Peripheral blood picture in primary hypocellular refractory anemia and idiopathic acquired aplastic anemia: an additional tool for differential diagnosis

Affiliations
  • PMID: 9107077
Review

Peripheral blood picture in primary hypocellular refractory anemia and idiopathic acquired aplastic anemia: an additional tool for differential diagnosis

M T Elghetany et al. Haematologica. 1997 Jan-Feb.

Abstract

Background and objective: Hypoplastic myelodysplastic syndromes (MDS) are being reported with increasing frequency. Aplastic anemia (AA) needs to be differentiated from hypoplastic MDS particularly primary hypoplastic refractory anemia (PHRA) because of the impact on management and prognosis. This distinction may be morphologically difficult even with careful marrow examination which may provide insufficient material due to extreme hypocellularity. The value of peripheral blood (PB) parameters in making the distinction between AA and PHRA is not well studied. In this work, we attempt to examine peripheral blood findings as an additional tool for differentiating PHRA from acquired idiopathic AA.

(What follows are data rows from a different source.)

Lemma RootFromBranch_snoc br x : forall h idx, 0 <= idx ->
  ComputeMerkleRootFromBranch h (br ++ [x]) idx =
  let h' := ComputeMerkleRootFromBranch h br idx in
  if Z.testbit idx (Z.of_nat (length br)) then Hash2 x h' else Hash2 h' x.
Proof.
  induction br as [|y br IH]; intros h idx Hidx; cbn [app ComputeMerkleRootFromBranch length].
  - change 1 with (2 ^ 0). rewrite land_pow2_eqb, negb_involutive by lia. done.
  - rewrite IH by (by apply Z.shiftr_nonneg). rewrite Z.shiftr_spec by lia.
    by rewrite Nat2Z.inj_succ, Z.add_1_r.
Qed.

Lemma mbranch_verifies k : forall l pos idx, (pos < length l <= 2 ^ k)%nat -> 0 <= idx ->
  idx mod 2 ^ Z.of_nat k = Z.of_nat pos ->
  ComputeMerkleRootFromBranch (default uint256_null (l !! pos)) (mbranch k pos l) idx = mroot k l.
Proof.
  induction k as [|k IH]; intros l pos idx Hpos Hidx Hmod.
  - rewrite Nat.pow_0_r in Hpos. destruct l as [|x [|y l]]; simpl in *; try lia. by replace pos with 0%nat by lia.
  - pose proof (pow2_pos k) as Hk. pose proof (Nat.pow_succ_r' 2 k) as Es.
    rewrite Nat2Z.inj_succ, Z.pow_succ_r in Hmod by lia. rewrite <- Zpow2_nat in Hmod.
    assert (idx mod Z.of_nat (2 ^ k) = Z.of_nat pos mod Z.of_nat (2 ^ k)) as Hlow.
    { rewrite <- Hmod. symmetry. apply Z.mod_mod_divide. exists 2. lia. }
    assert (Z.testbit idx (Z.of_nat k) = (2 ^ k <=? pos)%nat) as Hbit.
    { rewrite <- (Z.mod_pow2_bits_low idx (Z.succ (Z.of_nat k))) by lia.
      rewrite Z.pow_succ_r, <- Zpow2_nat, Hmod by lia.
      rewrite testbit_top by (rewrite ?Z.pow_add_r, <- ?Zpow2_nat by lia; lia). rewrite <- Zpow2_nat.
      destruct (Nat.leb_spec (2 ^ k) pos); [apply Z.leb_le|apply Z.leb_gt]; lia. }
    cbn [mbranch]. destruct (decide (pos < 2 ^ k)%nat) as [Hlt|Hge].
    + rewrite RootFromBranch_snoc, mbranch_length, Hbit by done. cbv zeta.
      rewrite (proj2 (Nat.leb_gt (2 ^ k) pos)) by lia.
      replace (default uint256_null (l !! pos)) with (default uint256_null (take (2 ^ k) l !! pos))
        by (by rewrite lookup_take_lt by lia).
      rewrite IH; [|rewrite length_take; lia|done|rewrite <- Zpow2_nat, Hlow, Z.mod_small by lia; done].
      cbn [mroot]. by destruct (drop (2 ^ k) l).
    + rewrite RootFromBranch_snoc, mbranch_length, Hbit by done. cbv zeta.
      rewrite (proj2 (Nat.leb_le (2 ^ k) pos)) by lia.
      replace (default uint256_null (l !! pos)) with (default uint256_null (drop (2 ^ k) l !! (pos - 2 ^ k)%nat))
        by (rewrite lookup_drop; do 2 f_equal; lia).
      rewrite IH; [|rewrite length_drop; lia|done|].
      * rewrite mroot_full; [done|]. intros E%(f_equal length). rewrite length_drop in E. simpl in E. lia.
      * rewrite <- Zpow2_nat, Hlow. symmetry. apply (Z.mod_unique_pos _ _ 1); lia.
Qed.

(** ** A root determines an unmutated list *)

(** The pairs hashed in computing a root. *)
Fixpoint mpairs (k : nat) (l : list uint256) : list (uint256 * uint256) :=
  match k with
  | O => []
  | S k' =>
      let a := take (2 ^ k') l in
      match drop (2 ^ k') l with
      | [] => (mroot k' a, mroot k' a) :: mpairs k' a
      | b => (mroot k' a, mroot k' b) :: mpairs k' a ++ mpairs k' b
      end
  end.

(** No two different pairs of a list of pairs have the same hash. *)
Definition no_collision (ps : list (uint256 * uint256)) : Prop :=
  forall p q, p ∈ ps -> q ∈ ps -> Hash2 p.1 p.2 = Hash2 q.1 q.2 -> p = q.

Lemma no_collision_sub ps qs : qs ⊆ ps -> no_collision ps -> no_collision qs.
Proof. intros Hs Hn p q Hp Hq. apply Hn; auto. Qed.

(** The top pair, and the pairs of the two halves. *)
Lemma mpairs_top k l : (0 < length l)%nat ->
  let a := take (2 ^ k) l in
  exists y, (mroot k a, y) ∈ mpairs (S k) l /\ mroot (S k) l = Hash2 (mroot k a) y /\
    mpairs k a ⊆ mpairs (S k) l /\
    match drop (2 ^ k) l with [] => y = mroot k a | b => y = mroot k b /\ mpairs k b ⊆ mpairs (S k) l end.
Proof.
  intros Hl a. cbn [mpairs mroot]. destruct (drop (2 ^ k) l) as [|z b]; eexists; (split; [by left|]);
    (split; [done|]); [set_solver|]. split; [set_solver|]. split; [done|set_solver].
Qed.

Lemma mmut_dup k l : drop (2 ^ k) l <> [] -> drop (2 ^ k) l = take (2 ^ k) l -> mmut (S k) l = true.
Proof.
  intros Hb Hab. rewrite mmut_S, Hab, (bool_decide_true (mroot _ _ = _)), andb_true_r by done.
  rewrite bool_decide_true, !orb_true_r; [done|]. apply (f_equal length) in Hab.
  rewrite length_take, length_drop in Hab. pose proof (Nat.pow_succ_r' 2 k).
  destruct (decide (length l <= 2 ^ k)%nat); [by rewrite drop_ge in Hb|]. lia.
Qed.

Methods: PB findings in ten cases of PHRA, which are selected based on the following: less than 30% cellularity, multilineage dysplasia and/or clonal cytogenetic abnormality, are compared to ten cases of classic AA. The PB is examined for automated parameters, differential white cell count, morphologic changes in red cells, white cells, platelets, and the presence of circulating blasts, megakaryocytic fragments and micromegakaryocytes.

Results: AA patients tend to have lower platelet and monocytic counts and higher lymphocytic percentages. The following morphologic findings are seen only in PHRA but not in AA: hypochromic red cells, left shift, circulating blasts, hypersegmentation with long filaments, hypogranular, ring, and pelgeroid neutrophils, Dohle bodies, circulating micromegakaryocytes and megakaryocytic fragments.

Interpretation and conclusions: We conclude that careful examination of peripheral blood may provide sufficient information to allow for the distinction between PHRA and AA early in the course of the disease. Similarly, patients with classic AA who subsequently develop unusual blood findings during routine follow up should be suspected of having a clonal evolution which needs to be confirmed by marrow examination and cytogenetic analysis.